** Opening DATASET RECORDS block **

(* ===== verification/Traits.v ===== *)
(** The interfaces between farmer and node (traits/src/lib.rs): the node's
    request handler is written against [FarmerTrait], the farmer is built on any
    [NodeTrait].  The farmer's instance is in [Pieces], the node's in [Node]. *)
From S2P Require Import Prelude.

(** [sdk_traits::Farmer]: fetch a piece from the cache or from the farms; the
    weak pointer is what upgrading it finds, the contents of a slot. *)
Class FarmerTrait (Cache RP PieceIndex Piece : Type) := {
  trait_get_piece_by_index : PieceIndex -> Cache -> option (option RP) -> option Piece;
}.

(** [sdk_traits::Node]. *)
Class NodeTrait (N Dsn Rpc : Type) := {
  trait_name : N -> string;
  trait_dsn : N -> Dsn;
  trait_rpc : N -> Rpc;
}.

** Closing DATASET RECORDS block **

- _DIRECTIONS_: Print the data above again, with nothing altered and nothing left out.

- _TASK SOLUTION_:
(* ===== verification/Traits.v ===== *)
(** The interfaces between farmer and node (traits/src/lib.rs): the node's
    request handler is written against [FarmerTrait], the farmer is built on any
    [NodeTrait].  The farmer's instance is in [Pieces], the node's in [Node]. *)
From S2P Require Import Prelude.

(** [sdk_traits::Farmer]: fetch a piece from the cache or from the farms; the
    weak pointer is what upgrading it finds, the contents of a slot. *)
Class FarmerTrait (Cache RP PieceIndex Piece : Type) := {
  trait_get_piece_by_index : PieceIndex -> Cache -> option (option RP) -> option Piece;
}.

(** [sdk_traits::Node]. *)
Class NodeTrait (N Dsn Rpc : Type) := {
  trait_name : N -> string;
  trait_dsn : N -> Dsn;
  trait_rpc : N -> Rpc;
}.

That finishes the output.